··· Given information

(* ===== verification/LockRecords.v ===== *)
(** * Advisory lock records

    The stored form of POSIX record locks and BSD flocks
    (src/src/metadata/redis/RedisLockAuthority.cpp): owner fields, range sets, their text
    encoding and the update of a range set by a request.  Offsets are 64-bit unsigned and
    [UINT64_MAX] is the end of an unbounded range; PIDs are 32-bit signed. *)

From S2P Require Import Prelude Decimal RedisKey.

Definition kMaxHolders : Z := 1024.
Definition kMaxValueBytes : Z := 4096.
Definition kMaxIntervals : Z := 128.
Definition kFenceField : bytes := lit "!fence".

Inductive PosixType := kRead | kWrite | kUnlock.
#[export] Instance PosixType_eq_dec : EqDecision PosixType.
Proof. solve_decision. Defined.
Inductive FlockType := kShared | kExclusive | kFlockUnlock.
#[export] Instance FlockType_eq_dec : EqDecision FlockType.
Proof. solve_decision. Defined.

Record PosixRange := mkPosixRange { pr_start : Z; pr_length : Z; pr_type : PosixType; pr_pid : Z }.
Record Interval := mkInterval { iv_start : Z; iv_end : Z; iv_type : PosixType; iv_pid : Z }.
#[export] Instance Interval_eq_dec : EqDecision Interval.
Proof. solve_decision. Defined.

Section LockRecords.
Context `{FollyFormat}.

Definition owner_field (generation kernel_owner : Z) : bytes := fmt generation ++ lit ":" ++ fmt kernel_owner.

(** [ParseNumber] is [from_chars]: the empty text is not a number. *)
Definition ParseNumber (text : bytes) : option Z := from_chars text.

Definition ParseOwner (field : bytes) : option (Z * Z) :=
  let '(first, second) := SplitOnce field ":" in
  if negb (contains field ":") then None else
  match ParseNumber first, ParseNumber second with
  | Some generation, Some kernel_owner =>
      if (generation >? 0) && bool_decide (field = owner_field generation kernel_owner)
      then Some (generation, kernel_owner) else None
  | _, _ => None
  end.

Definition ValidateRange (range : PosixRange) : result Interval :=
  _ ← fail_if (negb (pr_length range =? 0) && (pr_length range >? UINT64_MAX - pr_start range)) InvalidArgument;
  _ ← fail_if (pr_pid range <? 0) InvalidArgument;
  let end_ := if pr_length range =? 0 then UINT64_MAX else pr_start range + pr_length range in
  _ ← fail_if (pr_start range =? end_) InvalidArgument;
  Ok (mkInterval (pr_start range) end_ (pr_type range) (pr_pid range)).

Definition Overlaps (a b : Interval) : bool := (iv_start a <? iv_end b) && (iv_start b <? iv_end a).

(** ** Text encoding *)
Definition DecodeFlock (data : bytes) : result FlockType :=
  if bool_decide (data = lit "F1|S") then Ok kShared else
  if bool_decide (data = lit "F1|X") then Ok kExclusive else Err Malformed.
Definition EncodeFlock (t : FlockType) : bytes :=
  match t with kShared => lit "F1|S" | kExclusive => lit "F1|X" | kFlockUnlock => [] end.

(** One entry: kind, start, end, pid. *)
Definition parse_entry (entry : bytes) : option Interval :=
  let '(kind, tail) := SplitOnce entry "," in
  let '(start, remaining) := SplitOnce tail "," in
  let '(end_, pid) := SplitOnce remaining "," in
  if (negb (bool_decide (kind = lit "R")) && negb (bool_decide (kind = lit "W"))) || negb (contains remaining ",") then None else
  match ParseNumber start, ParseNumber end_, ParseNumber pid with
  | Some first, Some last, Some holder_pid =>
      if (holder_pid >? INT32_MAX) || (first >=? last) then None
      else Some (mkInterval first last (if bool_decide (kind = lit "R") then kRead else kWrite) holder_pid)
  | _, _, _ => None
  end.

(** The next range neither overlaps the previous one nor could be merged with it. *)
Definition mergeable (a b : Interval) : bool :=
  (iv_end a =? iv_start b) && bool_decide (iv_type a = iv_type b) && (iv_pid a =? iv_pid b).
Definition follows (ranges : list Interval) (next : Interval) : bool :=
  match last ranges with
  | None => true
  | Some back => negb ((iv_end back >? iv_start next) || mergeable back next)
  end.

Fixpoint decode_entries (fuel : nat) (data : bytes) (ranges : list Interval) : result (list Interval) :=
  match fuel with
  | O => Err Malformed
  | S fuel =>
      let '(entry, rest) := SplitOnce data "|" in
      match parse_entry entry with
      | None => Err Malformed
      | Some iv =>
          _ ← fail_if (negb (follows ranges iv)) Malformed;
          let ranges := ranges ++ [iv] in
          _ ← fail_if (zlen ranges >? kMaxIntervals) Malformed;
          if bool_decide (rest = []) then Ok ranges else decode_entries fuel rest ranges
      end
  end.

Definition DecodePosix (data : bytes) : result (list Interval) :=
  _ ← fail_if (zlen data >? kMaxValueBytes) Malformed;
  _ ← fail_if (negb (bool_decide (take 3 data = lit "P2|"))) Malformed;
  let data := drop 3 data in
  _ ← fail_if (bool_decide (data = []) || bool_decide (last data = Some "|"%char)) Malformed;
  decode_entries (S (length data)) data [].

Definition encode_entry (r : Interval) : bytes :=
  lit "|" ++ (match iv_type r with kRead => lit "R" | _ => lit "W" end) ++ lit "," ++ fmt (iv_start r) ++ lit "," ++
  fmt (iv_end r) ++ lit "," ++ fmt (iv_pid r).
Definition Encode (ranges : list Interval) : bytes := lit "P2" ++ concat (encode_entry <$> ranges).

(** ** Updating a range set *)
Definition cut (request part : Interval) : list Interval :=
  if negb (Overlaps part request) then [part] else
  (if iv_start part <? iv_start request
   then [mkInterval (iv_start part) (iv_start request) (iv_type part) (iv_pid part)] else []) ++
  (if iv_end request <? iv_end part
   then [mkInterval (iv_end request) (iv_end part) (iv_type part) (iv_pid part)] else []).

(** The merge loop: [ranges] is what has been pushed so far. *)
Definition push_merged (ranges : list Interval) (part : Interval) : list Interval :=
  match last ranges with
  | Some back =>
      if mergeable back part
      then removelast ranges ++ [mkInterval (iv_start back) (iv_end part) (iv_type back) (iv_pid back)]
      else ranges ++ [part]
  | None => ranges ++ [part]
  end.

Definition replace_range (ranges : list Interval) (request : Interval) : list Interval :=
  let next := concat (cut request <$> ranges) ++ (if bool_decide (iv_type request = kUnlock) then [] else [request]) in
  foldl push_merged [] (sort_by iv_start next).

Definition UpdateRanges (ranges : list Interval) (request : Interval) : result (list Interval) :=
  let ranges := replace_range ranges request in
  _ ← fail_if ((zlen ranges >? kMaxIntervals) || (zlen (Encode ranges) >? kMaxValueBytes)) NoLocks;
  Ok ranges.
End LockRecords.

(** ** What a range set means *)
Definition covers (r : Interval) (p : Z) : Prop := iv_start r ≤ p < iv_end r.
(** Point [p] is held in mode [v.1] by process [v.2]. *)
Definition held (l : list Interval) (p : Z) (v : PosixType * Z) : Prop :=
  ∃ r, r ∈ l ∧ covers r p ∧ v = (iv_type r, iv_pid r).
Definition proper (r : Interval) : Prop := iv_start r < iv_end r ∧ iv_type r ≠ kUnlock.
Definition before (a b : Interval) : Prop := iv_end a ≤ iv_start b.

(** Stored range sets: sorted, disjoint, maximally merged. *)
Inductive canonical : list Interval → Prop :=
  | canonical_nil : canonical []
  | canonical_snoc l r : canonical l → proper r → follows l r = true → canonical (l ++ [r]).

Lemma canonical_snoc_inv l r : canonical (l ++ [r]) → canonical l ∧ proper r ∧ follows l r = true.
Proof.
  intros Hc. inversion Hc as [E|l1 r1 ? ? ? E]; [by destruct l|]. by apply app_inj_tail in E as [<- <-].
Qed.

Lemma canonical_inv l : canonical l → l = [] ∨ ∃ l' r, l = l' ++ [r] ∧ canonical l' ∧ proper r ∧ follows l' r = true.
Proof. destruct 1; [by left|]. right. eauto 10. Qed.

······

* Exercise directions: Output the lines of the records above exactly as they appear, from the line containing "match ParseNumber start, ParseNumber" through the line containing "then [mkInterval (iv_start".

* Response area:
  match ParseNumber start, ParseNumber end_, ParseNumber pid with
  | Some first, Some last, Some holder_pid =>
      if (holder_pid >? INT32_MAX) || (first >=? last) then None
      else Some (mkInterval first last (if bool_decide (kind = lit "R") then kRead else kWrite) holder_pid)
  | _, _, _ => None
  end.

(** The next range neither overlaps the previous one nor could be merged with it. *)
Definition mergeable (a b : Interval) : bool :=
  (iv_end a =? iv_start b) && bool_decide (iv_type a = iv_type b) && (iv_pid a =? iv_pid b).
Definition follows (ranges : list Interval) (next : Interval) : bool :=
  match last ranges with
  | None => true
  | Some back => negb ((iv_end back >? iv_start next) || mergeable back next)
  end.

Fixpoint decode_entries (fuel : nat) (data : bytes) (ranges : list Interval) : result (list Interval) :=
  match fuel with
  | O => Err Malformed
  | S fuel =>
      let '(entry, rest) := SplitOnce data "|" in
      match parse_entry entry with
      | None => Err Malformed
      | Some iv =>
          _ ← fail_if (negb (follows ranges iv)) Malformed;
          let ranges := ranges ++ [iv] in
          _ ← fail_if (zlen ranges >? kMaxIntervals) Malformed;
          if bool_decide (rest = []) then Ok ranges else decode_entries fuel rest ranges
      end
  end.

Definition DecodePosix (data : bytes) : result (list Interval) :=
  _ ← fail_if (zlen data >? kMaxValueBytes) Malformed;
  _ ← fail_if (negb (bool_decide (take 3 data = lit "P2|"))) Malformed;
  let data := drop 3 data in
  _ ← fail_if (bool_decide (data = []) || bool_decide (last data = Some "|"%char)) Malformed;
  decode_entries (S (length data)) data [].

Definition encode_entry (r : Interval) : bytes :=
  lit "|" ++ (match iv_type r with kRead => lit "R" | _ => lit "W" end) ++ lit "," ++ fmt (iv_start r) ++ lit "," ++
  fmt (iv_end r) ++ lit "," ++ fmt (iv_pid r).
Definition Encode (ranges : list Interval) : bytes := lit "P2" ++ concat (encode_entry <$> ranges).

(** ** Updating a range set *)
Definition cut (request part : Interval) : list Interval :=
  if negb (Overlaps part request) then [part] else
  (if iv_start part <? iv_start request
   then [mkInterval (iv_start part) (iv_start request) (iv_type part) (iv_pid part)] else []) ++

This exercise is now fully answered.